By Erin Ayers, Advisen
Federal education officials need to offer more resources to help K-12 schools protect themselves against cyberattacks, including working more closely with the Cyber Security Infrastructure Security Agency (CISA) and updating guidance and tools to reflect current threats, according to a recent report from the U.S. Government Accountability Office (GAO).
According to the GAO, the Department of Education has taken some steps to support schools in fending off cyberattacks. However, many resources are out of date – some of the guidelines developed by the DOE haven’t been updated since 2010.
“CISA can actually provide schools with assistance at their request to help them figure out the cause of an incident and to help them restore their systems,” said Nick Marinos, director of GAO’s Information Technology and Cybersecurity Team, during a podcast review of the report. “They also provide voluntary assessments of school systems. They can provide training exercises. On the law enforcement side, the FBI primarily conducts investigations when schools have been victims of cyberattack and they help the schools in attributing the attack, figuring out who did it, and they conduct analysis to determine other affected groups because a cyberattack may not only be limited to just one school system.”

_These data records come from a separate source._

(** The number of decimal digits of [n >= 0]; [fuel] bounds the search. *)
Fixpoint num_digits (fuel : nat) (n : Z) : nat :=
  match fuel with
  | O => 1
  | S fuel' => if n <? 10 then 1 else S (num_digits fuel' (n / 10))
  end.

(** [f"{n:0{w}d}"] and the numeric fields of [strftime], for [n >= 0]:
    the decimal digits of [n], with zeros in front up to [w] characters. *)
Definition zero_padded (w : nat) (n : Z) : string :=
  digits_acc (Nat.max w (num_digits (Z.to_nat n) n)) n "".

(** A [datetime.datetime], to the second. *)
Record datetime : Type := mkdatetime {
  dt_date : date;
  dt_hour : Z;
  dt_minute : Z;
  dt_second : Z
}.

(** [strftime("%Y%m%d")] *)
Definition strftime_ymd (d : date) : string :=
  zero_padded 4 (year d) ++ zero_padded 2 (month d) ++ zero_padded 2 (day d).

(** [strftime("%Y%m%d_%H%M%S")] *)
Definition strftime (now : datetime) : string :=
  strftime_ymd (dt_date now) ++ "_" ++ zero_padded 2 (dt_hour now)
  ++ zero_padded 2 (dt_minute now) ++ zero_padded 2 (dt_second now).

(** [s.lstrip('.')] *)
Fixpoint lstrip_dots (s : string) : string :=
  match s with
  | String c s' => if Ascii.eqb c "." then lstrip_dots s' else s
  | EmptyString => EmptyString
  end.

(** [generate_timestamped_filename]; [now] is the value of
    [datetime.datetime.now()] and [uid] the one of
    [random.randint(0, 99999999)]. *)
Definition generate_timestamped_filename (now : datetime) (uid : Z)
    (prefix extension : string) : string :=
  let timestamp := strftime now in
  let uid := zero_padded 8 uid in
  let base_name := prefix ++ "_" ++ timestamp ++ "_" ++ uid in
  match extension with
  | EmptyString => base_name
  | _ => base_name ++ "." ++ lstrip_dots extension
  end.

(** A date of the calendar: the month from 1 to 12, the day within the
    month. *)
Definition calendar_date (d : date) : Prop :=
  1 <= month d <= 12 /\
  1 <= day d <= days_per_month (is_leapyear (year d)) (month d).
(** * pdf_processor_server: a shallow embedding and its properties

    The server offers three PDF operations (text, metadata and page-range
    extraction), each of which validates a path, launches one external
    process and reshapes its output into a result dictionary, plus a
    dispatcher that routes a tool name to one of them.

    Modelling choices.
    - A Python [str] is a [string]; a character is a code point below 256.
    - A Python [dict] is a [gmap] with string keys.
    - The file system and the external tools are a [World]: what
      [Path(..).expanduser().resolve()], [Path.exists()] and
      [subprocess.run] answer.  One call of an operation queries each of
      them at most once, so a world is a plain record of functions.
    - Effects are a writer/error monad [M]: a computation yields either a
      value or a raised exception, together with the list of process
      launches it made, oldest first. *)

From Stdlib Require Import ZArith Ascii.
From stdpp Require Import gmap strings list pretty.

Local Open Scope Z_scope.

(** ** The methods of [str] the server uses *)

Module PyStr.

Definition newline : ascii := "010"%char.
Definition nl : string := String newline "".

(** [s.split(sep)] for a separator of one character. *)
Fixpoint split (sep : ascii) (s : string) : list string :=
  match s with
  | "" => [""]
  | String a s' =>
      if decide (a = sep) then "" :: split sep s'
      else match split sep s' with
           | h :: t => String a h :: t
           | [] => [String a ""]
           end
  end.

(** [s.split(sep, 1)]: at most one cut, at the first separator. *)
Fixpoint split1 (sep : ascii) (s : string) : list string :=
  match s with
  | "" => [""]
  | String a s' =>
      if decide (a = sep) then [""; s']
      else match split1 sep s' with
           | h :: t => String a h :: t
           | [] => [String a ""]
           end
  end.

(** [sep.join(l)]. *)
Fixpoint join (sep : string) (l : list string) : string :=
  match l with
  | [] => ""
  | [x] => x
  | x :: l' => x +:+ sep +:+ join sep l'
  end.

(** [c in s] for a one-character [c]. *)
Fixpoint contains (c : ascii) (s : string) : bool :=
  match s with
  | "" => false
  | String a s' => if decide (a = c) then true else contains c s'
  end.
(** X11. [idx_to_char] takes any integer, and [char_to_idx] gives back
    its residue modulo 26; in the other direction a letter of either case
    comes back in upper case. *)
Theorem index_letter_round_trip (i : Z) (s : str) :
  is_letter s = true →
  (c ← idx_to_char i; char_to_idx c) = Ok (i mod 26)
  ∧ (k ← char_to_idx s; idx_to_char k) = Ok (upper s).
Proof.
  intros Hs.
  assert (0 <= i mod 26 < 26) as Hi by (apply Z.mod_pos_bound; lia).
  split.
  - unfold idx_to_char. rewrite ALPHABET_getitem, bind_ret by done.
    apply char_to_idx_letter, Hi.
  - destruct (is_letter_upper s Hs) as [Hk ->].
    rewrite char_to_idx_is_letter, bind_ret by done.
    apply idx_to_char_letter, Hk.
Qed.

Lemma index_letter_round_trip_witness :
  (c ← idx_to_char (-1); char_to_idx c) = Ok 25
  ∧ (k ← char_to_idx (lit "q"); idx_to_char k) = Ok (lit "Q").
Proof. apply (index_letter_round_trip (-1) (lit "q")). reflexivity. Defined.

(** X12. A rotor of the catalog cannot be built with a window or ring
    argument that is not one character (the empty string, two letters):
    the constructor raises [TypeError]. *)
Theorem rotor_init_not_one_character (name position ring : str) :
  rotor_in_catalog name →
  length position ≠ 1%nat ∨ length ring ≠ 1%nat →
  Rotor.__init__ name position ring = Raise TypeError.
Proof.
  intros Hn Hbad. apply elem_of_dom in Hn as [[w n] Hw].
  destruct (ROTOR_WIRINGS_catalog _ _ _ Hw) as (rev & j & Hi & _).
  unfold Rotor.__init__, dict_getitem. rewrite Hw, bind_ret. cbv beta iota.
  rewrite Hi, bind_ret.
  destruct (char_to_idx_TypeError position) as [[k Hk]| ->]; [|reflexivity].
  rewrite Hk, bind_ret.
  destruct Hbad as [Hbad|Hbad].
  - rewrite (char_to_idx_not_one _ Hbad) in Hk. discriminate Hk.
  - rewrite (char_to_idx_not_one _ Hbad). reflexivity.
Qed.

Lemma rotor_init_not_one_character_witness :
  Rotor.__init__ (lit "II") (lit "AB") (lit "A") = Raise TypeError.
Proof.
  apply rotor_init_not_one_character.
  - apply elem_of_dom. eexists. vm_compute. reflexivity.
  - left. simpl. lia.
Defined.

Lemma REFLECTORS_length (name w : str) :
  REFLECTORS !! name = Some w → length w = 26%nat.
Proof.
  intros H. apply elem_of_list_to_map_2 in H.
  repeat (apply elem_of_cons in H as [H|H]; [injection H as -> ->; reflexivity|]).
  apply elem_of_nil in H. destruct H.
Qed.

Lemma norm_index_negative (n : nat) (i : Z) :
  - Z.of_nat n <= i < 0 → norm_index n i = Ok (Z.to_nat (Z.of_nat n + i)).
Proof.
  intros Hi. unfold norm_index.
  destruct (Z.leb_spec 0 i); [lia|]. simpl.
  destruct (Z.leb_spec (- Z.of_nat n) i); [|lia].
  destruct (Z.ltb_spec i 0); [reflexivity|lia].
Qed.

Lemma norm_index_outside (n : nat) (i : Z) :
  i < - Z.of_nat n ∨ Z.of_nat n <= i → norm_index n i = Raise IndexError.
Proof.
  intros Hi. unfold norm_index.
  destruct (Z.leb_spec 0 i); destruct (Z.ltb_spec i (Z.of_nat n)); simpl;
    try lia;
    destruct (Z.leb_spec (- Z.of_nat n) i); destruct (Z.ltb_spec i 0); simpl;
    try lia; reflexivity.
Qed.
(** * Token stream core of cppcheck (lib/token.cpp): a shallow embedding

    The development follows lib/token.cpp: the token record and the heap of
    tokens, the classification of a token from its text, the pattern
    matcher, the stream and AST mutators, and the per-token list of
    ValueFlow values. *)

From Stdlib Require Import ZArith List String Ascii Bool Lia PrimFloat.
From stdpp Require Import gmap.
Import ListNotations.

Cyberattacks on schools have increased significantly, with 2020 marking a record-breaking year. Some of the attacks have been merely disruptive, others have resulted in multimillion-dollar losses and data breaches. Schools also face struggles procuring cyber insurance and recognize they must improve their security.
The threats haven’t stopped in 2021: in March, cybercriminals hit a Florida school district with a $40 million ransom and a Kentucky school district fell victim to funds transfer fraud, mistakenly paying $3.7 million to a bad actor who posed as a legitimate vendor. The list goes on: a recent Vice report using data from cybersecurity firm Emsisoft estimates that nearly 1,000 schools have dealt with ransomware events this year.
The GAO report marks renewed federal attention to cyber threats against schools. In October, President Joe Biden signed the K-12 Cybersecurity Act of 2021, requiring CISA to develop security recommendations and training guidelines for K-12 schools and to complete a study of the cyber risks facing schools by February 2022.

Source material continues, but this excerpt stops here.